* **To do**
In the entries below, count every line with the word "string". Return only the count.

--- Task data Enclosed Below ---

Lemma load_existing_loaded h data :
  loads h target_file_path data -> load_existing h = Some data.
Proof.
  intros (content & Hr & He & Hd). unfold load_existing. now rewrite Hr, He, Hd.
Qed.

(** X15.  A target file that holds valid JSON which is not an object (a
    list, a string, a number, [null]) makes the patcher's [main] end with
    an uncaught exception: the first item assignment fails and nothing is
    written. *)
Theorem update_main_non_mapping : forall h data,
  loads h target_file_path data ->
  isinstance_dict data = false ->
  UpdatePlUi.main h = Uncaught.
Proof.
  intros h data Hl Hd. rewrite update_main_cases, (load_existing_loaded Hl).
  destruct data; try reflexivity; discriminate.
Qed.

Lemma update_main_non_mapping_witness :
  loads (host_with_target (JList []) true) target_file_path (JList []) /\
  isinstance_dict (JList []) = false /\
  UpdatePlUi.main (host_with_target (JList []) true) = Uncaught.
Proof.
  assert (Hl : loads (host_with_target (JList []) true) target_file_path (JList []))
    by (exists "pl-ui"%string; repeat split).
  split; [exact Hl|]. split; [reflexivity|].
  exact (@update_main_non_mapping (host_with_target (JList []) true) (JList [])
           Hl eq_refl).
Defined.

--- End of Enclosed Task data ---

* **Response**
2